Plus on vieillit, plus la capacité à maintenir son équilibre, sa posture et avoir une véritable assurance sur chaque mouvement, est important. Bien plus important d'ailleurs que de savoir si vous avez fait 15 kilomètres dans la semaine ou fait plusieurs longueurs dans la piscine. Car la pratique sportive à cet âge ne se limite pas à mieux marcher, mais bien à garder le contrôle de son corps dans des situations variées. C'est pour cela qu'au delà de la marche et de la natation, une pratique se développe de plus en plus.

On parle du tai-chi, une discipline traditionnelle chinoise qui est fondée sur des mouvements lents et fluides. Pas de changement brusque ni de rythme effréné dans ces séances : on doit "simplement" transférer lentement son poids d'une jambe à l'autre, faire pivoter le buste et bouger les bras. Tout cela en essayant de bien contrôler sa respiration et sa posture.

Evidemment, supprimer la marche pour faire seulement du tai-chi serait une erreur : marcher garde une place prépondérante pour la mobilité générale. Mais le tai-chi offre une coordination entre le haut et le bas du corps que la marche ne travaille pas ou que très peu, un transfert de poids contrôlé et un ajustement constant de la posture, amenant le pratiquant à mieux percevoir son centre de gravité.

Le maintien d'une posture droite et le contrôle du tronc, connus sous le nom de "système de stabilisation profond", sont aussi renforcés. L'ordre des mouvements, fondamental pour le tai-chi, maintient la colonne vertébrale et le tronc pendant le mouvement : corps et cerveau coordonnent la position des pieds, le transfert de poids, le travail des bras, la posture, et souvent le rythme de la respiration.
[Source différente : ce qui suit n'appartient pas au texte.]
(* ===== verification/OltProps.v ===== *)
(** * OLT: properties of the device

    The properties of the calls and of the message loop of [Olt]: the tables
    of flow resources are only changed by the steps of [OltFlows], so no GEM
    port and no alloc identifier is shared by ONUs of a PON; what flows do to
    the device; the life cycle of the PON ports and of the device. *)
From S2P Require Import Prelude Fsm Options OmciTypes Omci MibDb Packets Types Io Dhcp DhcpServer Service.
From S2P Require Import PonRes AlarmSim UniPort Get Onu OnuOmci OnuLoop OltFlows OltSpec Olt.
Open Scope Z_scope.
Open Scope string_scope.

(** ** The flow resources of the device *)

Section Resources.
  Context `{OmciLib} `{Gopacket} (Q : FlowRes -> Prop).
  Hypothesis Q_step : forall r r', res_step r r' -> Q r -> Q r'.
Let P (s : OltDevice) : Prop := Q (flow_res s).

Lemma keeps_on_onu {A : Type} p i (m : M OnuSys A) : preserves P (on_onu p i m).
Proof.
  intros s a s' Hs. unfold on_onu. destruct (Pons s !! p) as [pp|]; [|done].
  destruct (Onus pp !! i) as [o|]; [|done]. destruct (m _) as [[]| | |]; [|done..]. by intros [= <- <-].
Qed.

Lemma keeps_send_olt m : preserves P (send_olt m).
Proof. by apply preserves_lift. Qed.

Lemma keeps_olt_send i : preserves P (olt_send i).
Proof. intros s a s' Hs. unfold olt_send, zoom, Send. destruct (s_err _); by intros [= <- <-]. Qed.

Lemma keeps_modify f : (forall s, flow_res (f s) = flow_res s) -> preserves P (modify f).
Proof. intros Hf. apply preserves_modify. intros s. unfold P. by rewrite Hf. Qed.

Lemma keeps_current (f : FSM OltDevice) : preserves P (Current f).
Proof. apply preserves_gets. Qed.
#[local] Hint Resolve keeps_on_onu keeps_send_olt keeps_olt_send keeps_current : preserve.
#[local] Hint Extern 1 (preserves _ (modify _)) => apply keeps_modify; reflexivity : preserve.
#[local] Hint Extern 1 (preserves _ (upd_pon _ _)) => apply keeps_modify; reflexivity : preserve.
#[local] Hint Extern 1 (preserves _ (olt_spawn _)) => apply keeps_modify; reflexivity : preserve.
#[local] Hint Extern 1 (preserves _ (for_each _ _)) => apply preserves_for_each; preserve : preserve.
Lemma managed_dmi_ok : dmi_ok "BBSim" managed_dmi.
Proof.
  eapply (dmi_step_ok "BBSim").
  - apply (step_start "BBSim" (Some {| sm_Name := "olt"; sm_Uri := Some "127.0.0.1" |}) None
      (Some (OK_STATUS, "BBSIM_OLT_0"), None) started_dmi). vm_compute. reflexivity.
  - eapply (fresh_ok "BBSim" None blank_dmi None); [apply NoDup_singleton|intros x y _ _ Hxy; exact Hxy|done|reflexivity].
Qed.

Definition small_trans : Transceiver := set_tech TT_XGSPON (newTransceiver small_olt 0 [0%nat]).

Lemma plug_out_in_witness :
  exists s1, PlugOutTransceiver 0 managed_dmi =
    Done ({| StatusCode := codes_OK; resp_Message := "Plugged out transceiver 0" |}, s1) /\
    queues s1 !! 1%nat = Some [IEvent (plug_event EVENT_TRANSCEIVER_PLUG_OUT (dms_uuid managed_dmi) small_trans)].
Proof.
  destruct (plug_out_in "BBSim" 0 managed_dmi 0 1 small_trans
    (inventory "BBSim" small_olt "127.0.0.1" (Transceivers managed_dmi)) []) as (s1 & s2 & H1 & _ & _ & H2 & _).
  - exact managed_dmi_ok.
  - vm_compute. reflexivity.
  - vm_compute. reflexivity.
  - reflexivity.
  - vm_compute. reflexivity.
  - vm_compute. discriminate.
  - vm_compute. reflexivity.
  - vm_compute. reflexivity.
  - unfold kafkaChannelSize. cbn. lia.
  - exact (ex_intro _ s1 (conj H1 H2)).
Defined.

(** ** Metrics *)

(** The range of the values of a metric: the first is included, the second is not. *)
Definition metric_bounds (k : Z) : Z * Z :=
  if decide (k = METRIC_CPU_USAGE_PERCENTAGE) then (1, 20)
  else if decide (k = METRIC_FAN_SPEED) then (3000, 4000)
  else if decide (k = METRIC_RAM_USAGE_PERCENTAGE) then (1, 8)
  else if decide (k = METRIC_DISK_USAGE_PERCENTAGE) then (50, 500)
  else (30, 40).

Section Metrics.
  Context `{Rand}.
(* ===== verification/DeviceInv.v ===== *)
(** * The device: what never changes and what always holds

    The invariant of the whole simulated device.  Whatever VOLTHA, a user of
    the API and the goroutines do, in any order: the ports, ONUs, UNIs and
    services stay those that were created, with their numbers, names, addresses
    and tags; every ONU is sound; and the tables of a PON only name its own ONUs.
    The operations are those of [Olt], [Api] and the goroutines of the ONUs,
    UNIs and services. *)
From S2P Require Import Prelude Fsm Options OmciTypes Omci MibDb Packets Types Io Eapol Dhcp DhcpServer Igmp Service.
From S2P Require Import PonRes AlarmSim UniPort UniInv Get Onu OnuOmci OnuLoop OnuInv OltFlows OltSpec Olt.
From S2P Require Import OltProps OltWf Api DmiInv DmiGen Dmi.
Open Scope Z_scope.
Open Scope string_scope.

(** ** The invariant *)

Record PonStatic := { ps_ID : Z; ps_Technology : PonTechnology; ps_Onus : list OnuStatic }.
Definition pon_static (pp : PonPort) : PonStatic := {|
  ps_ID := pp_ID pp; ps_Technology := pp_Technology pp; ps_Onus := onu_static <$> Onus pp |}.

Record DeviceStatic := {
  ds_ID : Z; ds_NumPon : Z; ds_NumOnuPerPon : Z; ds_NniSpeed : Z; ds_ControlledActivation : mode;
  ds_PublishEvents : bool; ds_Pons : list PonStatic; ds_Nnis : list Z; ds_enablePerf : bool }.
Definition device_static (s : OltDevice) : DeviceStatic := {|
  ds_ID := olt_ID s; ds_NumPon := NumPon s; ds_NumOnuPerPon := NumOnuPerPon s; ds_NniSpeed := NniSpeed s;
  ds_ControlledActivation := ControlledActivation s; ds_PublishEvents := olt_PublishEvents s;
  ds_Pons := pon_static <$> Pons s; ds_Nnis := nni_ID <$> Nnis s; ds_enablePerf := enablePerf s |}.

(** The serial numbers of the ONUs of a PON. *)
Definition pon_sns (pp : PonPort) : list SerialNumber := o_SerialNumber <$> Onus pp.

Record pon_sound (pp : PonPort) : Prop := {
  sp_state : pp_InternalState pp ∈ [ponStateCreated; ponStateEnabled; ponStateDisabled];
  sp_oper : pp_OperState pp ∈ ["up"; "down"];
  sp_onus : Forall onu_sound (Onus pp);
  sp_owned : owned (pon_sns pp) (pp_res pp) }.

Definition device_sound (s : OltDevice) : Prop := Forall pon_sound (Pons s).
Definition device_is (k : DeviceStatic) (s : OltDevice) : Prop := device_static s = k /\ device_sound s.

(** Code of an ONU that keeps the invariant of the ONU. *)
Definition onu_code {A : Type} (m : M OnuSys A) : Prop :=
  forall sns k, os_SerialNumber k ∈ sns -> preserves (onu_is sns k) m.
(** One operation followed by [rest]: what is left to run and the new state, or
    [None] while it blocks.  [ok] tells whether a call that can fail succeeds. *)
Definition exec (ok : bool) (op : Op) (rest : list Op) (s : Process) : option (list Op * Process) :=
  match op with
  | CreateDevice | Listen _ => Some (rest, if ok then s else s <| exited := true |>)
  | Notify => Some (rest, s <| notified := true |>)
  | ReceiveSignal => if sigs s then Some (rest, s <| sigs := false |>) else None
  | CloseDone => Some (rest, if doneClosed s then s <| panicked := Some "close of closed channel" |>
                             else s <| doneClosed := true |>)
  | Add n => Some (rest, wg_add n s)
  | GroupDone => Some (rest, wg_add (-1) s)
  | WaitGroup => if decide (wg s = 0) then Some (rest, s) else None
  | Go body => Some (rest, s <| threads ::= (fun l => l ++ [body])%list |>)
  | ListenOrReturn v =>
      Some (rest, if ok then s <| dmi := true |> <| threads ::= (fun l => l ++ [[Serve v]])%list |> else s)
  | Register _ => Some (if ok then rest else [], s)
  | Serve v => if ok then Some (Serving v :: rest, s <| serving ::= cons v |>) else Some (rest, s)
  | Serving v => Some (rest, not_serving v s)
  | ReceiveDone stop =>
      match receive_done s with
      | Some x => Some (if x then (stop ++ rest)%list else rest, s)
      | None => None
      end
  | Stop v =>
      if decide (v = DmiServer /\ dmi s = false)
      then Some (rest, s <| panicked := Some "invalid memory address or nil pointer dereference" |>)
      else Some (rest, not_serving v (s <| stopped ::= (fun l => l ++ [v])%list |>))
  | Fatal => Some (rest, s <| exited := true |>)
  | InitPublisher => Some (rest, if ok then s <| publisher := true |> else s)
  | LogOff => Some (rest, s <| off := true |>)
  end.

(** A turn of goroutine [i]. *)
Definition turn (i : nat) (ok : bool) (s : Process) : option Process :=
  match threads s !! i with
  | Some (op :: rest) =>
      match exec ok op rest s with
      | Some (rest', s') => Some (s' <| threads ::= <[i := rest']> |>)
      | None => None
      end
  | _ => None
  end.

(** SIGTERM: put into the channel, which holds one signal, or the end of the
    process if nobody asked for it. *)
Definition sigterm (s : Process) : Process :=
  if notified s then s <| sigs := true |> else s <| exited := true |>.

Definition alive (s : Process) : Prop := exited s = false /\ panicked s = None.

Inductive process_step : Process -> Process -> Prop :=
| step_turn i ok s s' : alive s -> turn i ok s = Some s' -> process_step s s'
| step_sigterm s : alive s -> process_step s (sigterm s).

(** ** Counting *)

(** The operations of a goroutine that will run, weighed by [f]: also those of the
    goroutines it starts, not those of a branch on the received value, and none
    after [Fatal]. *)
Fixpoint tally_op (f : Op -> Z) (o : Op) : Z :=
  match o with
  | Go body => (fix go l := match l with [] => 0 | Fatal :: _ => 0 | x :: r => tally_op f x + go r end) body
  | _ => f o
  end.
Fixpoint tally (f : Op -> Z) (l : list Op) : Z :=
  match l with [] => 0 | Fatal :: _ => 0 | x :: r => tally_op f x + tally f r end.
Definition total (f : Op -> Z) (ls : list (list Op)) : Z := foldr (fun l n => tally f l + n) 0 ls.

Definition count_done (o : Op) : Z := match o with GroupDone => 1 | _ => 0 end.
Definition count_close (o : Op) : Z := match o with CloseDone => 1 | _ => 0 end.
Definition count_add (o : Op) : Z := match o with Add n => n | _ => 0 end.
Lemma split_cat c a b : split_on c (a +:+ String c b) = (split_on c a ++ split_on c b)%list.
Proof.
  induction a as [|d a IH].
  - change ("" +:+ String c b) with (String c b). rewrite split_String. by rewrite decide_True.
  - change (String d a +:+ String c b) with (String d (a +:+ String c b)). rewrite !split_String, IH.
    destruct (split_nonempty c a) as (x & l & ->). by case_decide.
Qed.

(** Joining two texts joins the last element of one and the first of the other. *)
Lemma split_merge c a b :
  exists l x y r, split_on c a = (l ++ [x])%list /\ split_on c b = y :: r /\ split_on c (a +:+ b) = (l ++ [x +:+ y] ++ r)%list.
Proof.
  induction a as [|d a (l & x & y & r & Ha & Hb & Hab)].
  - destruct (split_nonempty c b) as (y & r & Hb). by exists [], "", y, r.
  - change (String d a +:+ b) with (String d (a +:+ b)). rewrite !split_String, Hab, Ha, Hb. case_decide.
    + exists ("" :: l), x, y, r. done.
    + destruct l as [|z l]; cbn; [by exists [], (String d x), y, r|by exists (String d z :: l), x, y, r].
Qed.

(** Elements that a cleaned path has. *)
Definition element (x : string) : Prop := x <> "" /\ x <> "." /\ x <> ".." /\ split_on slash x = [x].
(* ===== verification/CtlProps.v ===== *)
(** * bbsimctl against BBSim

    The handlers of BBSim implement the interface of the client.  [asks] says which
    calls a command means, and every run of the client makes exactly those. *)
From stdpp Require Import pretty.
From S2P Require Import Prelude Fsm Options OmciTypes Omci MibDb Packets Types Io Eapol Dhcp DhcpServer Igmp Service.
From S2P Require Import PonRes AlarmSim UniPort UniInv Get Onu OnuOmci OnuLoop OnuInv OltFlows OltSpec Olt.
From S2P Require Import OltProps OltWf Api ApiInfo DmiInv DmiGen Dmi DmiProps DeviceInv Events Ctl.
Open Scope Z_scope.
Open Scope string_scope.

(** ** Any server *)

(** The calls of the interface. *)
Inductive rpc_of {S : Type} `{BBSimServer S} : forall {A : Type}, M S (error + A) -> Prop :=
| of_GetOlt : rpc_of (rpc_GetOlt)
| of_GetOltAllocatedResources a0 : rpc_of (rpc_GetOltAllocatedResources a0)
| of_ShutdownOlt : rpc_of (rpc_ShutdownOlt)
| of_PoweronOlt : rpc_of (rpc_PoweronOlt)
| of_RebootOlt : rpc_of (rpc_RebootOlt)
| of_StopgRPCServer : rpc_of (rpc_StopgRPCServer)
| of_StartgRPCServer : rpc_of (rpc_StartgRPCServer)
| of_RestartgRPCServer a0 : rpc_of (rpc_RestartgRPCServer a0)
| of_GetFlows a0 : rpc_of (rpc_GetFlows a0)
| of_PoweronAllONUs : rpc_of (rpc_PoweronAllONUs)
| of_ShutdownAllONUs : rpc_of (rpc_ShutdownAllONUs)
| of_PoweronONUsOnPON a0 : rpc_of (rpc_PoweronONUsOnPON a0)
| of_ShutdownONUsOnPON a0 : rpc_of (rpc_ShutdownONUsOnPON a0)
| of_GetONUs : rpc_of (rpc_GetONUs)
| of_GetONU a0 : rpc_of (rpc_GetONU a0)
| of_ShutdownONU a0 : rpc_of (rpc_ShutdownONU a0)
| of_PoweronONU a0 : rpc_of (rpc_PoweronONU a0)
| of_RestartEapol a0 a1 : rpc_of (rpc_RestartEapol a0 a1)
| of_RestartDhcp a0 a1 : rpc_of (rpc_RestartDhcp a0 a1)
| of_ChangeIgmpState a0 a1 a2 a3 a4 : rpc_of (rpc_ChangeIgmpState a0 a1 a2 a3 a4)
| of_InvalidateMds a0 : rpc_of (rpc_InvalidateMds a0)
| of_GetOnuTrafficSchedulers a0 : rpc_of (rpc_GetOnuTrafficSchedulers a0)
| of_GetServices a0 a1 : rpc_of (rpc_GetServices a0 a1)
| of_GetUnis : rpc_of (rpc_GetUnis)
| of_GetOnuUnis a0 : rpc_of (rpc_GetOnuUnis a0)
| of_SetOnuAlarmIndication a0 a1 a2 a3 : rpc_of (rpc_SetOnuAlarmIndication a0 a1 a2 a3)
| of_SetOltAlarmIndication a0 a1 a2 : rpc_of (rpc_SetOltAlarmIndication a0 a1 a2)
| of_SetLogLevel a0 a1 : rpc_of (rpc_SetLogLevel a0 a1)
| of_CreateEvent a0 : rpc_of (rpc_CreateEvent a0)
| of_GetTransceivers : rpc_of (rpc_GetTransceivers)
| of_PlugInTransceiver a0 : rpc_of (rpc_PlugInTransceiver a0)
| of_PlugOutTransceiver a0 : rpc_of (rpc_PlugOutTransceiver a0).

Section Client.
  Context {S : Type} `{BBSimServer S} (Q : Ctl S -> Prop).
  Hypothesis keep_println : forall l, preserves Q (println l).
  Hypothesis keep_connect : forall A (m : M S (error + A)), rpc_of m -> preserves Q (connect m).
  Hypothesis keep_dmi : forall A (m : M S (error + A)), rpc_of m -> preserves Q (dmiEventGrpcClient m).

Lemma keep_status r : preserves Q (status r).
Proof. apply keep_println. Qed.
#[local] Hint Resolve keep_println keep_status : preserve.
#[local] Hint Extern 1 (preserves _ (connect _)) => (apply keep_connect; constructor) : preserve.
#[local] Hint Extern 1 (preserves _ (dmiEventGrpcClient _)) => (apply keep_dmi; constructor) : preserve.

Lemma keep_or_fatal {A : Type} what (m : M (Ctl S) (error + A)) ok :
  preserves Q m -> (forall a, preserves Q (ok a)) -> preserves Q (or_fatal what m ok).
Proof. intros Hm Hok. unfold or_fatal. preserve. Qed.
Lemma keep_or_error {A : Type} (m : M (Ctl S) (error + A)) ok :
  preserves Q m -> (forall a, preserves Q (ok a)) -> preserves Q (or_error m ok).
Proof. intros Hm Hok. unfold or_error. preserve. Qed.
#[local] Hint Extern 1 (preserves _ (or_fatal _ _ _)) => (apply keep_or_fatal; preserve) : preserve.
#[local] Hint Extern 1 (preserves _ (or_error _ _)) => (apply keep_or_error; preserve) : preserve.

(** What the calls keep, the commands keep. *)
Lemma keep_execute h o c : (c = CConfig -> preserves Q (ConfigCmd h o)) -> preserves Q (execute h o c).
Proof.
  intros Hconf. destruct c; cbn [execute]; [by apply Hconf|..]; clear Hconf;
    unfold OltGet, OltResources, OltNNIs, OltPONs, OltShutdown, OltPoweron, OltReboot,
    StopGrpcServer, StartGrpcServer, RestartGrpcServer, OltFlows, OltPoweronAllOnus, OltShutdownAllOnus, OltAlarmRaise,
    OltAlarmClear, OltAlarmList, PonPoweronAllOnus, PonShutdownAllOnus, ONUList, ONUGet, ONUShutDown, ONUPowerOn,
    ONUEapolRestart, ONUDhcpRestart, ONUIgmp, ONUFlows, ONUInvalidateMds, ONUTrafficSchedulers, ServiceList, ONUServices,
    AlarmRaise, AlarmClear, AlarmList, UNIList, UNIGet, UNIServices, UNIEapolRestart, UNIDhcpRestart, DmiEventCreate,
    DmiTransceiversList, DmiTransceiverPlugIn, DmiTransceiverPlugOut, Logging, olt_alarm, onu_alarm, getOLT, getONUs,
    getServices, printOltHeader; preserve.
Qed.
End Client.

(** ** The calls by name *)

(** The calls of the interface, with their arguments. *)
Inductive Rpc :=
| RGetOlt
| RGetOltAllocatedResources (a0 : ResourceType)
| RShutdownOlt
| RPoweronOlt
| RRebootOlt
| RStopgRPCServer
| RStartgRPCServer
| RRestartgRPCServer (a0 : Z)
| RGetFlows (a0 : string)
| RPoweronAllONUs
| RShutdownAllONUs
| RPoweronONUsOnPON (a0 : Z)
| RShutdownONUsOnPON (a0 : Z)
| RGetONUs
| RGetONU (a0 : string)
| RShutdownONU (a0 : string)
| RPoweronONU (a0 : string)
| RRestartEapol (a0 : string) (a1 : string)
| RRestartDhcp (a0 : string) (a1 : string)
| RChangeIgmpState (a0 : string) (a1 : Z) (a2 : Z) (a3 : string) (a4 : Z)
| RInvalidateMds (a0 : string)
| RGetOnuTrafficSchedulers (a0 : string)
| RGetServices (a0 : string) (a1 : string)
| RGetUnis
| RGetOnuUnis (a0 : string)
| RSetOnuAlarmIndication (a0 : string) (a1 : string) (a2 : list (string * string)) (a3 : string)
| RSetOltAlarmIndication (a0 : Z) (a1 : string) (a2 : string)
| RSetLogLevel (a0 : string) (a1 : bool)
| RCreateEvent (a0 : string)
| RGetTransceivers
| RPlugInTransceiver (a0 : Z)
| RPlugOutTransceiver (a0 : Z).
Alors que les chutes peuvent devenir un problème quand on commence à vieillir, avec parfois de graves blessures, le tai-chi le peut ainsi être un bon outil de prévention. Une revue systématique d'universitaires chinois, basée sur une méta-analyse publiée en 2023 et toujours disponible sur la plateforme PubMed Central, a d'ores et déjà démontré que la discipline pouvait peut réduire efficacement le risque de chute chez les personnes âgées.

Il existe de nombreuses positions pour pratiquer le tai-chi. L'un des mouvements les plus emblématiques se nomme "Séparer la crinière du cheval sauvage". Pour y parvenir, on transfère le poids sur une jambe, tandis que l'autre s'avance en un pas diagonal. Les bras s'écartent en un mouvement ample et circulaire : l'un monte en diagonale vers l'avant-haut, l'autre descend vers l'arrière-bas, comme si l'on séparait quelque chose entre les deux mains. Le mouvement sollicite fortement le transfert de poids et la rotation du tronc. Et bonne nouvelle, pas besoin de faire cela avec une forte intensité, la tranquillité étant l'un des atouts du tai-chi.